• [TASK]:
Write out exactly the lines below that run from the one containing "intros Hb Hn. unfold ByteBuffer_Consume." through the one containing "Section Language.", both included, with no other lines.

• [STORED DATA]:
>>

(* ===== verification/FrameStream.v ===== *)
(** * Incremental request decoding over a TCP byte stream

    Models [src/include/server/rpc_frame_stream.h] and
    [src/server/rpc_frame_stream.cpp]: the byte buffer with its movable
    readable window, the batch of decoded envelopes and [RpcFrameStream].
    [std::string::capacity()] is an argument of the operations that read it:
    the theorems hold whatever capacity the library reports. *)

From S2P Require Import Prelude Status FrameHeader FrameCodec.

Local Open Scope Z_scope.

(** ** [RpcFrameStream::ByteBuffer] *)
Record ByteBuffer := MkByteBuffer {
  buffer_ : bytes;
  read_offset_ : Z
}.

Definition ByteBuffer_empty : ByteBuffer := MkByteBuffer [] 0.

Definition ByteBuffer_ReadableSize (b : ByteBuffer) : Z :=
  (len (buffer_ b) -u read_offset_ b)%word.

Definition ByteBuffer_ReadableBytes (b : ByteBuffer) : bytes :=
  if ByteBuffer_ReadableSize b =? 0 then []
  else substr (buffer_ b) (read_offset_ b) (ByteBuffer_ReadableSize b).

Definition ByteBuffer_Empty (b : ByteBuffer) : bool := ByteBuffer_ReadableSize b =? 0.

Definition ByteBuffer_Compact (b : ByteBuffer) : option ByteBuffer :=
  if read_offset_ b =? 0 then Some b else
  if negb (read_offset_ b <? len (buffer_ b)) then Abort "assertion failed" else
  Some (MkByteBuffer (drop (Z.to_nat (read_offset_ b)) (buffer_ b)) 0).

(** [capacity] is [buffer_.capacity()] at the call. *)
Definition ByteBuffer_Append (capacity : Z) (b : ByteBuffer) (data : bytes) : option ByteBuffer :=
  if bool_decide (data = []) then Some b else
  b ← (if (capacity -u len (buffer_ b))%word <? len data then ByteBuffer_Compact b else Some b);
  Some (MkByteBuffer (buffer_ b ++ data) (read_offset_ b)).

Definition ByteBuffer_Consume (b : ByteBuffer) (n : Z) : option ByteBuffer :=
  if ByteBuffer_ReadableSize b <? n then
    Abort "RpcFrameStream attempted to consume beyond readable bytes"
  else
    let read_offset := (read_offset_ b +u n)%word in
    if read_offset =? len (buffer_ b) then Some (MkByteBuffer [] 0)
    else Some (MkByteBuffer (buffer_ b) read_offset).

(** ** [RequestEnvelopeBatch] *)
Record RequestEnvelopeBatch := MkBatch {
  first_request_ : option RequestEnvelope;
  additional_requests_ : list RequestEnvelope
}.

Definition RequestEnvelopeBatch_new : RequestEnvelopeBatch := MkBatch None [].

Definition RequestEnvelopeBatch_Push (b : RequestEnvelopeBatch) (request : RequestEnvelope)
    : RequestEnvelopeBatch :=
  match first_request_ b with
  | None => MkBatch (Some request) (additional_requests_ b)
  | Some _ => MkBatch (first_request_ b) (additional_requests_ b ++ [request])
  end.

Definition RequestEnvelopeBatch_size (b : RequestEnvelopeBatch) : Z :=
  (if first_request_ b then 1 else 0) + len (additional_requests_ b).

Definition RequestEnvelopeBatch_empty (b : RequestEnvelopeBatch) : bool :=
  RequestEnvelopeBatch_size b =? 0.

(** [operator[]]; indexing past the vector is undefined. *)
Definition RequestEnvelopeBatch_at (b : RequestEnvelopeBatch) (index : Z)
    : option RequestEnvelope :=
  match first_request_ b with
  | None => additional_requests_ b !! Z.to_nat index
  | Some first =>
      if index =? 0 then Some first else additional_requests_ b !! Z.to_nat (index - 1)
  end.

(** [std::ranges::all_of] with a callback that changes a state of type [S]. *)
Fixpoint all_of {A S} (callback : S -> A -> S * bool) (s : S) (l : list A) : S * bool :=
  match l with
  | [] => (s, true)
  | x :: l => let '(s, ok) := callback s x in if ok then all_of callback s l else (s, false)
  end.

Definition RequestEnvelopeBatch_ConsumeEach {S} (callback : S -> RequestEnvelope -> S * bool)
    (s : S) (b : RequestEnvelopeBatch) : S * bool :=
  match first_request_ b with
  | Some first =>
      let '(s, ok) := callback s first in
      if negb ok then (s, false) else all_of callback s (additional_requests_ b)
  | None => all_of callback s (additional_requests_ b)
  end.

(** ** [RpcFrameStream] *)
Record RpcFrameStream := MkRpcFrameStream {
  stream_buffer_ : ByteBuffer;
  protocol_limits_ : ProtocolLimits;
  stream_closed_ : bool
}.

Definition RpcFrameStream_new (limits : ProtocolLimits) : RpcFrameStream :=
  MkRpcFrameStream ByteBuffer_empty limits false.

Record FrameStreamFeedResult := MkFeedResult {
  requests_ : RequestEnvelopeBatch;
  feed_closed_ : bool
}.

Section Stream.
Context {W : Wire}.

(** The loop of [DecodeAvailableRequests]; [fuel] bounds its iterations. *)
Fixpoint DecodeAvailableRequests_loop (fuel : nat) (st : RpcFrameStream)
    (requests : RequestEnvelopeBatch) : option (RpcFrameStream * RequestEnvelopeBatch) :=
  match fuel with
  | O => None
  | S fuel =>
      if negb (ByteBuffer_Empty (stream_buffer_ st)) && negb (stream_closed_ st) then
        let decoded := FrameCodec_Decode (protocol_limits_ st)
                         (ByteBuffer_ReadableBytes (stream_buffer_ st)) in
        if bool_decide (error_ decoded = NeedMoreData) then Some (st, requests) else
        match request_ decoded with
        | Some request =>
            if negb (bool_decide (error_ decoded = ProtoOk)) then
              Some (MkRpcFrameStream (stream_buffer_ st) (protocol_limits_ st) true, requests)
            else
              buffer ← ByteBuffer_Consume (stream_buffer_ st) (consumed_ decoded);
              DecodeAvailableRequests_loop fuel
                (MkRpcFrameStream buffer (protocol_limits_ st) (stream_closed_ st))
                (RequestEnvelopeBatch_Push requests request)
        | None =>
            Some (MkRpcFrameStream (stream_buffer_ st) (protocol_limits_ st) true, requests)
        end
      else Some (st, requests)
  end.

(** Every iteration but the last consumes a non-empty frame: one iteration more
    than there are readable bytes is enough. *)
Definition DecodeAvailableRequests (st : RpcFrameStream)
    : option (RpcFrameStream * RequestEnvelopeBatch) :=
  DecodeAvailableRequests_loop (S (length (ByteBuffer_ReadableBytes (stream_buffer_ st)))) st
    RequestEnvelopeBatch_new.

Definition FeedBytes (capacity : Z) (st : RpcFrameStream) (data : bytes)
    : option (RpcFrameStream * FrameStreamFeedResult) :=
  if stream_closed_ st then Some (st, MkFeedResult RequestEnvelopeBatch_new true) else
  buffer ← ByteBuffer_Append capacity (stream_buffer_ st) data;
  '(st, requests) ← DecodeAvailableRequests
                      (MkRpcFrameStream buffer (protocol_limits_ st) (stream_closed_ st));
  Some (st, MkFeedResult requests (stream_closed_ st)).

End Stream.

(** ** Abstraction of the buffer: its readable bytes *)

(** The consumed prefix never covers the whole of a non-empty buffer, and the
    sizes are those of objects in memory. *)
Definition ByteBuffer_wf (b : ByteBuffer) : Prop :=
  0 <= read_offset_ b /\ len (buffer_ b) < 2 ^ 64 /\
  (read_offset_ b < len (buffer_ b) \/ b = ByteBuffer_empty).

Definition readable (b : ByteBuffer) : bytes := drop (Z.to_nat (read_offset_ b)) (buffer_ b).

Lemma ReadableSize_wf b : ByteBuffer_wf b -> ByteBuffer_ReadableSize b = len (readable b).
Proof.
  intros (?&?&[Hb| ->]); [|done]. unfold ByteBuffer_ReadableSize, readable.
  rewrite sub64_small by lia. unfold len in *. rewrite length_drop. lia.
Qed.

Lemma ReadableBytes_wf b : ByteBuffer_wf b -> ByteBuffer_ReadableBytes b = readable b.
Proof.
  intros Hb. unfold ByteBuffer_ReadableBytes. rewrite ReadableSize_wf by done.
  destruct (Z.eqb_spec (len (readable b)) 0) as [E|E].
  - by rewrite (len_0_nil _ E).
  - unfold substr, readable, len. rewrite Nat2Z.id. by rewrite firstn_all.
Qed.

Lemma ByteBuffer_Empty_wf b : ByteBuffer_wf b -> ByteBuffer_Empty b = bool_decide (readable b = []).
Proof.
  intros Hb. unfold ByteBuffer_Empty. rewrite ReadableSize_wf by done.
  destruct (readable b) as [|x l]; [done|]. rewrite bool_decide_false by done.
  rewrite len_cons. pose proof (len_nonneg l). apply Z.eqb_neq. lia.
Qed.

Lemma Compact_spec b :
  ByteBuffer_wf b ->
  exists b', ByteBuffer_Compact b = Some b' /\ read_offset_ b' = 0 /\ buffer_ b' = readable b.
Proof.
  intros (?&?&Hb). unfold ByteBuffer_Compact, readable.
  destruct (Z.eqb_spec (read_offset_ b) 0) as [E|E].
  - exists b. rewrite E. by rewrite drop_0.
  - destruct Hb as [Hb|Hb]; [|by rewrite Hb in E].
    rewrite (proj2 (Z.ltb_lt _ _)) by done. simpl. eauto.
Qed.

Lemma Append_spec capacity b data :
  ByteBuffer_wf b -> len (buffer_ b) + len data < 2 ^ 64 ->
  exists b', ByteBuffer_Append capacity b data = Some b' /\ ByteBuffer_wf b' /\
    readable b' = readable b ++ data /\ len (buffer_ b') <= len (buffer_ b) + len data.
Proof.
  intros Hb Hsize. pose proof (len_nonneg data). unfold ByteBuffer_Append. case_bool_decide as Hd.
  { subst data. exists b. rewrite app_nil_r. split_and!; [done|done|done|lia]. }
  assert (0 < len data) as Hpos by (destruct data; [done|]; rewrite len_cons;
    pose proof (len_nonneg data); lia).
  destruct (Compact_spec b Hb) as (c & Hc & Hoff & Hbuf).
  assert (len (readable b) <= len (buffer_ b)) as Hle
    by (unfold readable, len; rewrite length_drop; lia).
  pose proof (len_nonneg (readable b)).
  destruct (_ <? len data).
  - rewrite Hc. cbn [mbind option_bind]. eexists. split; [reflexivity|].
    unfold ByteBuffer_wf. unfold readable at 1. simpl. rewrite Hoff, Hbuf, len_app, drop_0.
    split_and!; [done|lia| left; lia |done|lia].
  - cbn [mbind option_bind]. eexists. split; [reflexivity|].
    destruct Hb as (?&?&Hb). unfold ByteBuffer_wf. unfold readable at 1. simpl. rewrite len_app.
    split_and!; [done|lia| |  | lia].
    + left. destruct Hb as [| ->]; [lia|]. change (0 < 0 + len data). lia.
    + unfold readable. destruct Hb as [Hb| ->]; [|done].
      rewrite drop_app_le by (unfold len in Hb; lia). done.
Qed.

Lemma Consume_spec b n :
  ByteBuffer_wf b -> 0 <= n <= len (readable b) ->
  exists b', ByteBuffer_Consume b n = Some b' /\ ByteBuffer_wf b' /\
    readable b' = drop (Z.to_nat n) (readable b) /\ len (buffer_ b') <= len (buffer_ b).
Proof.
  intros Hb Hn. unfold ByteBuffer_Consume.
  rewrite ReadableSize_wf, (proj2 (Z.ltb_ge _ n)) by (done || lia).
  assert (len (readable b) = len (buffer_ b) - read_offset_ b) as Hlen.
  { rewrite <- ReadableSize_wf by done. destruct Hb as (?&?&[| ->]); [|done].
    apply sub64_small; lia. }
  destruct Hb as (?&?&Hb). rewrite add64_small by lia.
  destruct (Z.eqb_spec (read_offset_ b + n) (len (buffer_ b))) as [E|E].
  - exists ByteBuffer_empty. pose proof (len_nonneg (buffer_ b)). split_and!; [done|..].
    + split_and!; [done|done|by right].
    + rewrite drop_ge; [done|]. unfold len in *. lia.
    + simpl. rewrite len_nil. done.
  - eexists. split; [reflexivity|]. unfold ByteBuffer_wf, readable. simpl.
    split_and!; [lia|lia|left; lia| |lia].
    rewrite drop_drop. f_equal. lia.
Qed.

(** ** Abstraction of a batch: the list of its envelopes in decode order *)
Definition batch_list (b : RequestEnvelopeBatch) : list RequestEnvelope :=
  match first_request_ b with Some r => r :: additional_requests_ b | None => additional_requests_ b end.

Definition batch_wf (b : RequestEnvelopeBatch) : Prop :=
  first_request_ b = None -> additional_requests_ b = [].

Lemma Push_list b r :
  batch_wf b ->
  batch_wf (RequestEnvelopeBatch_Push b r) /\
  batch_list (RequestEnvelopeBatch_Push b r) = batch_list b ++ [r].
Proof.
  destruct b as [[f|] l]; unfold batch_wf, batch_list, RequestEnvelopeBatch_Push; simpl; [done|].
  intros H. by rewrite H.
Qed.

(** ** The language of the stream

    [Parses limits b rs rest closed]: the frames at the start of [b] are the
    requests [rs]; decoding stops at [rest], because it is incomplete
    ([closed = false]) or because it is not a request frame ([closed = true]). *)
Section Language.
Context {W : Wire} (limits : ProtocolLimits).

Inductive Parses : bytes -> list RequestEnvelope -> bytes -> bool -> Prop :=
  | Parses_stop b :
      b = [] \/ error_ (FrameCodec_Decode limits b) = NeedMoreData -> Parses b [] b false
  | Parses_reject b :
      b <> [] -> error_ (FrameCodec_Decode limits b) <> NeedMoreData ->
      error_ (FrameCodec_Decode limits b) <> ProtoOk \/
        request_ (FrameCodec_Decode limits b) = None ->
      Parses b [] b true
  | Parses_request b r rs rest closed :
      b <> [] -> error_ (FrameCodec_Decode limits b) = ProtoOk ->
      request_ (FrameCodec_Decode limits b) = Some r ->
      Parses (drop (Z.to_nat (consumed_ (FrameCodec_Decode limits b))) b) rs rest closed ->
      Parses b (r :: rs) rest closed.

Lemma Decode_nil : error_ (FrameCodec_Decode limits []) = NeedMoreData.
Proof. done. Qed.

Lemma Parses_det b rs1 rest1 c1 rs2 rest2 c2 :
  Parses b rs1 rest1 c1 -> Parses b rs2 rest2 c2 -> rs1 = rs2 /\ rest1 = rest2 /\ c1 = c2.
Proof.
  intros H. revert rs2 rest2 c2.
  induction H as [b Hb|b Hne Hm Hr|b r rs rest c Hne Hok Hr _ IH]; intros rs2 rest2 c2 H2;
    inversion H2; subst; try (naive_solver congruence).
Qed.

(** The verdict on a request frame is kept when bytes follow it. *)
Lemma Decode_more b more :
  error_ (FrameCodec_Decode limits b) <> NeedMoreData ->
  FrameCodec_Decode limits (b ++ more) = FrameCodec_Decode limits b.
Proof. apply Decode_app. Qed.

Lemma Parses_app b rs rest more rs' rest' c :
  Parses b rs rest false -> Parses (rest ++ more) rs' rest' c ->
  Parses (b ++ more) (rs ++ rs') rest' c.
Proof.
  intros H. remember false as cf eqn:Ec.
  induction H as [b Hb|b Hne Hm Hr|b r rs rest c0 Hne Hok Hr Hp IH]; intros Hmore;
    [done|done|].
  assert (FrameCodec_Decode limits (b ++ more) = FrameCodec_Decode limits b) as E
    by (apply Decode_app; congruence).
  simpl. apply Parses_request; rewrite ?E; [by destruct b|done|done|].
  pose proof (Decode_ok_consumed limits b Hok).
  rewrite drop_app_le by (unfold len in *; lia). auto.
Qed.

<<

• [OUTPUT OF THE TASK]:
  intros Hb Hn. unfold ByteBuffer_Consume.
  rewrite ReadableSize_wf, (proj2 (Z.ltb_ge _ n)) by (done || lia).
  assert (len (readable b) = len (buffer_ b) - read_offset_ b) as Hlen.
  { rewrite <- ReadableSize_wf by done. destruct Hb as (?&?&[| ->]); [|done].
    apply sub64_small; lia. }
  destruct Hb as (?&?&Hb). rewrite add64_small by lia.
  destruct (Z.eqb_spec (read_offset_ b + n) (len (buffer_ b))) as [E|E].
  - exists ByteBuffer_empty. pose proof (len_nonneg (buffer_ b)). split_and!; [done|..].
    + split_and!; [done|done|by right].
    + rewrite drop_ge; [done|]. unfold len in *. lia.
    + simpl. rewrite len_nil. done.
  - eexists. split; [reflexivity|]. unfold ByteBuffer_wf, readable. simpl.
    split_and!; [lia|lia|left; lia| |lia].
    rewrite drop_drop. f_equal. lia.
Qed.

(** ** Abstraction of a batch: the list of its envelopes in decode order *)
Definition batch_list (b : RequestEnvelopeBatch) : list RequestEnvelope :=
  match first_request_ b with Some r => r :: additional_requests_ b | None => additional_requests_ b end.

Definition batch_wf (b : RequestEnvelopeBatch) : Prop :=
  first_request_ b = None -> additional_requests_ b = [].

Lemma Push_list b r :
  batch_wf b ->
  batch_wf (RequestEnvelopeBatch_Push b r) /\
  batch_list (RequestEnvelopeBatch_Push b r) = batch_list b ++ [r].
Proof.
  destruct b as [[f|] l]; unfold batch_wf, batch_list, RequestEnvelopeBatch_Push; simpl; [done|].
  intros H. by rewrite H.
Qed.

(** ** The language of the stream

    [Parses limits b rs rest closed]: the frames at the start of [b] are the
    requests [rs]; decoding stops at [rest], because it is incomplete
    ([closed = false]) or because it is not a request frame ([closed = true]). *)
Section Language.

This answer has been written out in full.